I side-eyed Emmett to see his hand making a fist repeatedly. Mrs. Cullen had stilled as she stared at the island, however, she quickly recovered and relaxed again. Rosalie, who had been silent the entire time, had a scowl on her face as she looked off to the side.

I let out a long sigh as a newly born frustration overcame me. I thought I could ignore every wrong about their family and act like everything is normal, but every time I speak to them something pops up and makes it impossible to stay ignorant.

"Emmett. A word." I pushed away from the counter as I grabbed my crutch and painstakingly made my way out the front door to walk up and lean against my wagon. I let out a small laugh as Emmett stood in front of me, so many things were going through my mind yet I had nothing came out.
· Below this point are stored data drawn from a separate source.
(** * Monthly performance ledger: a shallow embedding of
      [src/pages/monthly-performance.tsx]

    The page computes, for the selected year, twelve table rows from the
    trade list, the capital-change list, the monthly capital records of the
    [useCapitalChanges] hook and the portfolio-size lookup, and it lets the
    user edit a month's net added/withdrawn figure.

    Numbers.  JavaScript numbers are modelled exactly: currency amounts are
    integers ([Z]), that is, whole currency units, on which the arithmetic
    of doubles is exact below 2^53; ratios shown in the table are rationals
    ([Q]).  Rounding of binary floating point on other amounts is outside
    the model.  A table cell that holds either a number or the string '-'
    is a [cell].

    Dates.  A JavaScript [Date] is an instant; it is modelled in local time
    as year / zero-based month / day / milliseconds since local midnight.
    [getTime] stands for the millisecond time stamp: it orders instants as
    the time stamp does, to the millisecond. *)

From Stdlib Require Import ZArith QArith List Bool String Lia Arith.
From Stdlib Require Import Reals Lra.
From Stdlib Require Import Sorted Permutation.
Import ListNotations.
Local Open Scope Z_scope.

Set Implicit Arguments.

(* ------------------------------------------------------------------ *)
(** ** Dates *)

Record Date := mkInstant {
  getFullYear : Z;
  getMonth : Z;
  getDate : Z;
  msOfDay : Z       (* milliseconds since local midnight, 0 .. 86399999 *)
}.

(** [new Date(year, monthIndex, day)]: local midnight of that day. *)
Definition mkDate (year monthIndex day : Z) : Date :=
  mkInstant year monthIndex day 0.

(** [new Date(year, monthIndex, 1)]: a month index outside 0..11 carries
    into the year, as in JavaScript. *)
Definition firstOfMonth (year monthIndex : Z) : Date :=
  mkDate (year + monthIndex / 12) (monthIndex mod 12) 1.

Definition msPerDay : Z := 86400000.

Definition getTime (d : Date) : Z :=
  ((getFullYear d * 12 + getMonth d) * 32 + getDate d) * msPerDay + msOfDay d.

Definition date_leb (a b : Date) : bool := getTime a <=? getTime b.

(* ------------------------------------------------------------------ *)
(** ** Collaborator data *)

Inductive PositionStatus := Open | Closed | Partial.

(** A trade as the page reads it.  [date] is [None] when the field is empty
    (the first filter drops such trades).  [stockMove], [rewardRisk] and
    [holdingDays] are read through [x || 0], so a missing value is [0]. *)
Record Trade := mkTrade {
  t_date : option Date;
  positionStatus : PositionStatus;
  plRs : Z;
  stockMove : Q;
  rewardRisk : Q;
  holdingDays : Q
}.

Inductive ChangeType := deposit | withdrawal.

Record CapitalChange := mkChange {
  c_id : nat;
  c_date : Date;
  c_amount : Z;
  c_type : ChangeType;
  c_description : string
}.

(** [change.type === 'deposit' ? change.amount : -change.amount] *)
Definition signedAmount (c : CapitalChange) : Z :=
  match c_type c with deposit => c_amount c | withdrawal => - c_amount c end.

(** One element of the hook's [monthlyCapital] array. *)
Record MonthlyCapital := mkMonthlyCapital {
  mc_month : string;
  mc_year : Z;
  mc_startingCapital : Z;
  mc_deposits : Z;
  mc_withdrawals : Z;
  mc_pl : Z;
  mc_finalCapital : Z
}.

(* ------------------------------------------------------------------ *)
(** ** Portfolio sizes *)

Record PortfolioSizeEntry := mkSize { ps_month : string; ps_year : Z; ps_size : Z }.

(** Modelled from the spec: the portfolio-size collaborator
    ([usePortfolio], not among the sources).  A size set for a (month, year)
    key is returned for that key; an absent key falls back to a default size. *)
Record Portfolio := mkPortfolio {
  monthlyPortfolioSizes : list PortfolioSizeEntry;
  portfolioSize : Z
}.

(** The key test of the lookup: same month name, same year. *)
Definition sizeKeyb (month : string) (year : Z) (e : PortfolioSizeEntry) : bool :=
  String.eqb (ps_month e) month && (ps_year e =? year).

(** Modelled from the spec: [getPortfolioSize(month, year)] of
    [usePortfolio] (not among the sources): the size set for the key, else
    the default size. *)
Definition getPortfolioSize (p : Portfolio) (month : string) (year : Z) : Z :=
  match find (sizeKeyb month year) (monthlyPortfolioSizes p) with
  | Some e => ps_size e
  | None => portfolioSize p
  end.

(** Modelled from the spec: the write behind [setPortfolioSize] (not among
    the sources): the entry of the key is replaced, or added when absent. *)
Fixpoint putSize (value : Z) (month : string) (year : Z)
    (l : list PortfolioSizeEntry) : list PortfolioSizeEntry :=
  match l with
  | [] => [mkSize month year value]
  | e :: rest =>
      if sizeKeyb month year e then mkSize month year value :: rest
      else e :: putSize value month year rest
  end.

(** Modelled from the spec: [setPortfolioSize(value, month, year)] of
    [usePortfolio] (not among the sources). *)
Definition setPortfolioSize (value : Z) (month : string) (year : Z)
    (p : Portfolio) : Portfolio :=
  mkPortfolio (putSize value month year (monthlyPortfolioSizes p)) (portfolioSize p).

(* ------------------------------------------------------------------ *)
(** ** Capital-change store *)

(** Modelled from the spec: the identifier [useCapitalChanges] (not among
    the sources) gives a new record; the spec only asks for it to be
    unique. *)
Definition freshId (l : list CapitalChange) : nat :=
  S (fold_right (fun c m => Nat.max (c_id c) m) O l).

(** Modelled from the spec: [addCapitalChange] of [useCapitalChanges] (not
    among the sources): appends a new record, whatever the month holds. *)
Definition addCapitalChange (amount : Z) (type : ChangeType) (date : Date)
    (description : string) (l : list CapitalChange) : list CapitalChange :=
  l ++ [mkChange (freshId l) date amount type description].

(** Modelled from the spec: [updateCapitalChange] of [useCapitalChanges]
    (not among the sources): replaces the record matching [id], and does
    nothing when the [id] is absent. *)
Definition updateCapitalChange (c : CapitalChange) (l : list CapitalChange)
    : list CapitalChange :=
  map (fun x => if Nat.eqb (c_id x) (c_id c) then c else x) l.

(** Modelled from the spec: [deleteCapitalChange] of [useCapitalChanges]
    (not among the sources): deletes the record matching [id], and does
    nothing when the [id] is absent. *)
Definition deleteCapitalChange (id : nat) (l : list CapitalChange)
    : list CapitalChange :=
  filter (fun x => negb (Nat.eqb (c_id x) id)) l.

(* ------------------------------------------------------------------ *)
(** ** Table rows *)

(** A cell that is a number or the marker '-'. *)
Inductive cell (A : Type) := Val (a : A) | Dash.
Arguments Dash {A}.

(** [typeof x === 'number'] *)
Definition isNumber {A} (c : cell A) : bool :=
  match c with Val _ => true | Dash => false end.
"I feel like I'm losing my mind." I palmed my forehead as I stared at nothing in particular, what was one to say when they were in my situation.

"I know."

"I know? Are you serious? I wanted to ignore this, so badly..." I stressed, "But when I'm away from you, you're all I think about. When I'm with you, the weights on my shoulders feel lighter. Like maybe life isn't all that bad. But at the same time, I feel like I'm in danger. Constantly. There is something about you that's -wait no -something about you and your family that's different."

"I know."

"You are all so impossibly perfect. Yet, there's something about you that is so much more... I have never felt so drawn to someone that I don't even know that well. I don't know what your favorite food is. I don't know what you like to do in your free time. I don't know which class you like and hate. I don't even know what your favorite color is." I felt myself going delirious as my voice slowly raised.

"I don't know any of that! Yet I can't help but feel as though I don't need to." Emmett softly shifted his weight onto his left foot as he refused to look at me and instead examined the pads of his fingers.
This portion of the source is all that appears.